本文主要介绍一一下如何使用Flink DataStream API
和Flink SQL
开发Flink应用程序。更多请参考Flink API 介绍。同时,将介绍如何使用 Flink 作业管理平台提交和运行 Flink 应用程序。
前置条件:
Flink DataStream API
是一种用于处理无界数据流的高级API。它提供了许多操作符,可以用于处理数据流。例如,map
、filter
、keyBy
、reduce
、window
等。下面是一个简单的示例,展示如何使用Flink DataStream API
开发一个简单的WordCount
应用程序。
package org.apache.flink.streaming.examples.socket;
import org.apache.flink.api.common.functions.FlatMapFunction;
import org.apache.flink.api.common.typeinfo.Types;
import org.apache.flink.api.java.utils.ParameterTool;
import org.apache.flink.streaming.api.datastream.DataStream;
import org.apache.flink.streaming.api.environment.StreamExecutionEnvironment;
import org.apache.flink.streaming.api.windowing.assigners.TumblingProcessingTimeWindows;
import org.apache.flink.streaming.api.windowing.time.Time;
/**
* Implements a streaming windowed version of the "WordCount" program.
*
* <p>This program connects to a server socket and reads strings from the socket.

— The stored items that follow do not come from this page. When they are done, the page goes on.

Definition sys_close_impl (locks : bool) (fd : Z) : M unit :=
  let! idx := fd_result (fun t => FdTable.free t fd) in
  let! p := gets sy_proc in
  let! o := lift (ok_or (Ofd.get (pr_ofd_table p) idx) EBADF) in
  let! fid := close_file_id o in
  let! state := take_dri_state idx in
  (match fid with
   | Some f => if locks then remove_locks (fun l => remove_process_file l (pr_pid p) f) else ret tt
   | None => ret tt
   end) >;
  let! freed := dec_ref_ofd idx in
  (if freed then dri_release_ofd_state (as_i32 (pr_pid p)) idx state >; close_resource locks o else ret tt) >;
  release_devices o.

Definition sys_close (fd : Z) : M unit := sys_close_impl false fd.

Definition sys_close_with_locks (fd : Z) : M unit :=
  let! result := attempt (sys_close_impl true fd) in
  drain_deferred_scm_rights_releases >;
  lift result.

(** ** Duplication *)

Definition fd_entry (fd : Z) : M FdEntry := let! p := gets sy_proc in lift (FdTable.get (pr_fd_table p) fd).

(** A new descriptor for the description, whose count is taken back when there is
    none. *)
Definition duplicate (idx : nat) (place : FdTable -> FdTable * kresult Z) : M Z :=
  on_ofds (fun t => inc_ref t idx) >;
  let! r := attempt (fd_result place) in
  match r with
  | Ok new_fd => ret new_fd
  | Err e => dec_ref_ofd idx >; fail e
  end.

Definition sys_dup (fd : Z) : M Z :=
  let! entry := fd_entry fd in
  duplicate (ofd_ref entry) (fun t => FdTable.alloc t (ofd_ref entry) 0).

(** [set_at(newfd, ..)], answering [newfd]. *)
Definition place_at (idx : nat) (newfd : Z) (t : FdTable) : FdTable * kresult Z :=
  let '(t, r) := set_at t newfd idx 0 in (t, match r with Ok _ => Ok newfd | Err e => Err e end).

Definition sys_dup2_impl (locks : bool) (oldfd newfd : Z) : M Z :=
  fd_entry oldfd >;
  if oldfd =? newfd then ret newfd
  else
    attempt (if locks then sys_close_with_locks newfd else sys_close newfd) >;
    let! entry := fd_entry oldfd in
    duplicate (ofd_ref entry) (place_at (ofd_ref entry) newfd).

Definition sys_dup2 (oldfd newfd : Z) : M Z := sys_dup2_impl false oldfd newfd.
Definition sys_dup2_with_locks (oldfd newfd : Z) : M Z := sys_dup2_impl true oldfd newfd.

(** [if let Ok(entry) = proc.fd_table.get_mut(fd) { entry.fd_flags = flags; }]. *)
Definition set_fd_flags (flags : Z) (t : FdTable) (fd : Z) : FdTable :=
  match FdTable.get_mut t fd (fun e => mkFdEntry (ofd_ref e) flags) with Ok t' => t' | Err _ => t end.
Definition on_fd_flags (fd flags : Z) : M unit := on_proc (fun p => with_fds p (set_fd_flags flags (pr_fd_table p) fd)).

Definition sys_dup3_impl (locks : bool) (oldfd newfd flags : Z) : M Z :=
  if negb (Z.ldiff flags (Z.lor O_CLOEXEC O_CLOFORK) =? 0) then fail EINVAL
  else if oldfd =? newfd then fail EINVAL
  else
    let! result := sys_dup2_impl locks oldfd newfd in
    let new_fd_flags := oflags_to_fd_flags flags in
    (if negb (new_fd_flags =? 0) then on_fd_flags newfd new_fd_flags else ret tt) >;
    ret result.

Definition sys_dup3 (oldfd newfd flags : Z) : M Z := sys_dup3_impl false oldfd newfd flags.
Definition sys_dup3_with_locks (oldfd newfd flags : Z) : M Z := sys_dup3_impl true oldfd newfd flags.

(** ** Pipes *)

Definition alloc_pipe : M nat := kernel_result (fun k => let '(i, k) := pipe_alloc DEFAULT_PIPE_CAPACITY k in (Ok i, k)).

Definition sys_pipe : M (Z * Z) :=
  let! p := gets sy_proc in
  match pr_fork_child p, pr_fork_pipe_replay p with
  | true, x :: rest => on_proc (fun p => with_pipe_replay p rest) >; ret x
  | _, _ =>
      let! pipe_idx := alloc_pipe in
      let pipe_handle := - (Z.of_nat pipe_idx + 1) in
      let! read_ofd := ofd_create Ofd.Pipe O_RDONLY pipe_handle DEV_PIPE in
      let! write_ofd := ofd_create Ofd.Pipe O_WRONLY pipe_handle DEV_PIPE in
      let! read := attempt (fd_result (fun t => FdTable.alloc t read_ofd 0)) in
      match read with
      | Err e => dec_ref_ofd read_ofd >; dec_ref_ofd write_ofd >; fail e
      | Ok read_fd =>
          let! write := attempt (fd_result (fun t => FdTable.alloc t write_ofd 0)) in
          match write with
          | Err e => attempt (fd_result (fun t => FdTable.free t read_fd)) >; dec_ref_ofd read_ofd >; dec_ref_ofd write_ofd >; fail e
          | Ok write_fd => ret (read_fd, write_fd)
          end
      end
  end.

Definition sys_pipe2 (flags : Z) : M (Z * Z) :=
  let! x := sys_pipe in
  let pipe_fd_flags := oflags_to_fd_flags flags in
  (if negb (pipe_fd_flags =? 0) then on_fd_flags x.1 pipe_fd_flags >; on_fd_flags x.2 pipe_fd_flags else ret tt) >;
  (if negb (Z.land flags O_NONBLOCK =? 0) then
     let! r := fd_entry x.1 in
     let! w := fd_entry x.2 in
     let nonblock o := with_flags o (Z.lor (status_flags o) O_NONBLOCK) in
     on_ofd (ofd_ref r) nonblock >; on_ofd (ofd_ref w) nonblock
   else ret tt) >;
  ret x.

(** ** Control *)

Definition ofd_at (idx : nat) : M OpenFileDesc := let! p := gets sy_proc in lift (ok_or (Ofd.get (pr_ofd_table p) idx) EBADF).

Definition sys_fcntl (fd cmd arg : Z) : M Z :=
  if (cmd =? F_DUPFD) || (cmd =? F_DUPFD_CLOEXEC) || (cmd =? F_DUPFD_CLOFORK) then
    let! entry := fd_entry fd in
    let new_fd_flags := if cmd =? F_DUPFD_CLOEXEC then FD_CLOEXEC else if cmd =? F_DUPFD_CLOFORK then FD_CLOFORK else 0 in
    duplicate (ofd_ref entry) (fun t => alloc_at_min t (ofd_ref entry) new_fd_flags (as_i32 arg))
  else if cmd =? F_GETFD then let! entry := fd_entry fd in ret (as_i32 (fd_flags entry))
  else if cmd =? F_SETFD then
    fd_result (fun t => match FdTable.get_mut t fd (fun e => mkFdEntry (ofd_ref e) arg) with Ok t' => (t', Ok 0) | Err e => (t, Err e) end)
  else if cmd =? F_GETFL then
    let! entry := fd_entry fd in
    let! o := ofd_at (ofd_ref entry) in
    ret (as_i32 (status_flags o))
  else if cmd =? F_SETFL then
    let! entry := fd_entry fd in
    let! o := ofd_at (ofd_ref entry) in
    if is_path_only o then fail EBADF
    else on_ofds (fun t => set_status_flags t (ofd_ref entry) arg) >; ret 0
  else if cmd =? F_SETOWN then
    let! entry := fd_entry fd in
    let! o := ofd_at (ofd_ref entry) in
    if is_path_only o then fail EBADF
    else on_ofd (ofd_ref entry) (fun o => with_owner_pid o arg) >; ret 0
  else if cmd =? F_GETOWN then
    let! entry := fd_entry fd in
    let! o := ofd_at (ofd_ref entry) in
    if is_path_only o then fail EBADF
    else ret (as_i32 (owner_pid o))
  else fail EINVAL.

End syscalls.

The easiest way to
* try this out is to open a text server (at port 12345) using the <i>netcat</i> tool via
*
* <pre>
* nc -l 12345 on Linux or nc -l -p 12345 on Windows
* </pre>
*
* <p>and run this example with the hostname and the port as arguments.
*/
public class SocketWindowWordCount {
public static void main(String[] args) throws Exception {
// the host and the port to connect to
final String hostname;
final int port;
try {
final ParameterTool params = ParameterTool.fromArgs(args);
hostname = params.has("hostname") ? params.get("hostname") : "localhost";
port = params.getInt("port");
} catch (Exception e) {
System.err.println(
"No port specified. Please run 'SocketWindowWordCount "
+ "--hostname <hostname> --port <port>', where hostname (localhost by default) "
+ "and port is the address of the text server");
System.err.println(
"To start a simple text server, run 'netcat -l <port>' and "
+ "type the input text into the command line");
return;
}
// get the execution environment
final StreamExecutionEnvironment env = StreamExecutionEnvironment.getExecutionEnvironment();
// get input data by connecting to the socket
DataStream<String> text = env.socketTextStream(hostname, port, "\n");
// parse the data, group it, window it, and aggregate the counts
DataStream<WordWithCount> windowCounts =
text.flatMap(
(FlatMapFunction<String, WordWithCount>)
(value, out) -> {
for (String word : value.split("\\s")) {
out.collect(new WordWithCount(word, 1L));
}
},
Types.POJO(WordWithCount.class))
.keyBy(value -> value.word)
.window(TumblingProcessingTimeWindows.of(Time.seconds(5)))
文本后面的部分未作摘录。